> _Material provided_
(* ===== verification/Bytes.v ===== *)
(** * Bytes: fixed-width integers as byte strings

    [uN::to_le_bytes], [to_be_bytes] and their inverses.  A byte is a [Z];
    [Forall is_u8] says that a list really is a byte string. *)

From S2P Require Import Prelude.

(** [to_le_bytes] of an [n]-byte integer. *)
Fixpoint to_le (n : nat) (v : Z) : list Z :=
  match n with
  | O => []
  | S n => v mod 256 :: to_le n (v / 256)
  end.

(** [from_le_bytes] *)
Fixpoint of_le (l : list Z) : Z :=
  match l with
  | [] => 0
  | b :: l => b + 256 * of_le l
  end.

Definition to_be (n : nat) (v : Z) : list Z := rev (to_le n v).
Definition of_be (l : list Z) : Z := of_le (rev l).

Section endian.
Lemma length_to_le n v : length (to_le n v) = n.
Proof. revert v; induction n; intros; cbn; auto. Qed.

Lemma len_to_le n v : len (to_le n v) = Z.of_nat n.
Proof. unfold len. by rewrite length_to_le. Qed.

Lemma to_le_u8 n v : Forall is_u8 (to_le n v).
Proof.
  revert v; induction n; intros; cbn; constructor; auto.
  unfold is_u8, u8_max. pose proof (Z.mod_pos_bound v 256). lia.
Qed.

Lemma of_to_le n v : 0 <= v < 256 ^ Z.of_nat n -> of_le (to_le n v) = v.
Proof.
  revert v; induction n as [|n IH]; intros v Hv; cbn [to_le of_le].
  - change (Z.of_nat 0) with 0 in Hv. lia.
  - rewrite IH.
    + pose proof (Z.div_mod v 256). lia.
    + rewrite Nat2Z.inj_succ, Z.pow_succ_r in Hv by lia. split.
      * apply Z.div_pos; lia.
      * apply Z.div_lt_upper_bound; lia.
Qed.

Lemma to_of_le l : Forall is_u8 l -> to_le (length l) (of_le l) = l.
Proof.
  induction 1 as [|b l Hb Hl IH]; cbn; [done|].
  unfold is_u8, u8_max in Hb.
  replace ((b + 256 * of_le l) mod 256) with b.
  2:{ rewrite Z.mul_comm, Z_mod_plus_full, Z.mod_small; lia. }
  replace ((b + 256 * of_le l) / 256) with (of_le l).
  2:{ rewrite Z.mul_comm, Z.div_add, Z.div_small by lia. lia. }
  by rewrite IH.
Qed.

Lemma of_le_range l : Forall is_u8 l -> 0 <= of_le l < 256 ^ len l.
Proof.
  induction 1 as [|b l Hb Hl IH]; cbn [of_le]; [by cbn|].
  rewrite len_cons, Z.pow_add_r by (pose proof (len_nonneg l); lia).
  unfold is_u8, u8_max in Hb. lia.
Qed.

Lemma len_to_be n v : len (to_be n v) = Z.of_nat n.
Proof. unfold to_be, len. by rewrite length_rev, length_to_le. Qed.

Lemma to_be_u8 n v : Forall is_u8 (to_be n v).
Proof. unfold to_be. apply Forall_rev, to_le_u8. Qed.

Lemma of_to_be n v : 0 <= v < 256 ^ Z.of_nat n -> of_be (to_be n v) = v.
Proof. intros. unfold to_be, of_be. rewrite rev_involutive. by apply of_to_le. Qed.

Lemma to_of_be l : Forall is_u8 l -> to_be (length l) (of_be l) = l.
Proof.
  intros. unfold to_be, of_be. rewrite <- length_rev, to_of_le, rev_involutive by by apply Forall_rev.
  done.
Qed.

Lemma of_be_range l : Forall is_u8 l -> 0 <= of_be l < 256 ^ len l.
Proof.
  intros H. unfold of_be. replace (len l) with (len (rev l)) by (unfold len; by rewrite length_rev).
  by apply of_le_range, Forall_rev.
Qed.

Lemma Forall_slice {A} (P : A -> Prop) (l : list A) a b : Forall P l -> Forall P (slice l a b).
Proof. intros. unfold slice. by apply Forall_take, Forall_drop. Qed.

Lemma get_range_Forall {A} (P : A -> Prop) (l s : list A) a b :
  get_range l a b = Some s -> Forall P l -> Forall P s.
Proof. intros (_&_&_&->)%get_range_Some. apply Forall_slice. Qed.
End endian.

(** Width-specific instances used by the formats. *)
Lemma of_to_le_u32 v : 0 <= v <= u32_max -> of_le (to_le 4 v) = v.
Proof. intros. apply of_to_le. unfold u32_max in *. lia. Qed.
Lemma of_to_be_u32 v : 0 <= v <= u32_max -> of_be (to_be 4 v) = v.
Proof. intros. apply of_to_be. unfold u32_max in *. lia. Qed.

Lemma of_le_u32 l : len l = 4 -> Forall is_u8 l -> 0 <= of_le l <= u32_max.
Proof. intros Hl H%of_le_range. rewrite Hl in H. unfold u32_max. lia. Qed.
Lemma of_be_u32 l : len l = 4 -> Forall is_u8 l -> 0 <= of_be l <= u32_max.
Proof. intros Hl H%of_be_range. rewrite Hl in H. unfold u32_max. lia. Qed.

(** The value of four octets, most significant first. *)
Lemma of_be_4 w x y z : of_be [w; x; y; z] = w * 2 ^ 24 + x * 2 ^ 16 + y * 2 ^ 8 + z.
Proof. unfold of_be. cbn [rev app of_le]. lia. Qed.

#[export] Hint Resolve to_le_u8 to_be_u8 get_range_Forall Forall_slice : aros.
Global Opaque to_le to_be of_be.

(** Deciding [Forall is_u8] on concrete byte strings. *)
Lemma forallb_u8 l : forallb is_u8b l = true -> Forall is_u8 l.
Proof.
  rewrite forallb_forall, Forall_forall. intros Hl b Hb%list_elem_of_In%Hl.
  unfold is_u8b in Hb. bool_prop. done.
Qed.

(** A little-endian [u32] read in range, and the bytes it stands for. *)
Lemma u32_slice bytes i : Forall is_u8 bytes -> 0 <= i -> i + 4 <= len bytes ->
  0 <= of_le (slice bytes i (i + 4)) <= u32_max /\
  to_le 4 (of_le (slice bytes i (i + 4))) = slice bytes i (i + 4).
Proof.
  intros Hu Hi Hl. pose proof (len_slice bytes i (i + 4) ltac:(lia) ltac:(lia) ltac:(lia)) as E.
  split; [apply of_le_u32; [lia|by apply Forall_slice]|].
  replace 4%nat with (length (slice bytes i (i + 4))) at 1 by (unfold len in E; lia).
  apply to_of_le. by apply Forall_slice.
Qed.

Lemma get_at_u8 l i x : Forall is_u8 l -> get_at l i = Some x -> is_u8 x.
Proof.
  intros Hu. unfold get_at. case_match; [|done]. by apply Forall_lookup_1.
Qed.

> _Goal of the exercise_
The line above containing "Z.mul_comm, Z_mod_plus_full, Z.mod_small;", the line containing "Lemma of_le_range l", and every line between them are to be transcribed exactly; no other line is wanted.

> _Task result_
  2:{ rewrite Z.mul_comm, Z_mod_plus_full, Z.mod_small; lia. }
  replace ((b + 256 * of_le l) / 256) with (of_le l).
  2:{ rewrite Z.mul_comm, Z.div_add, Z.div_small by lia. lia. }
  by rewrite IH.
Qed.

Lemma of_le_range l : Forall is_u8 l -> 0 <= of_le l < 256 ^ len l.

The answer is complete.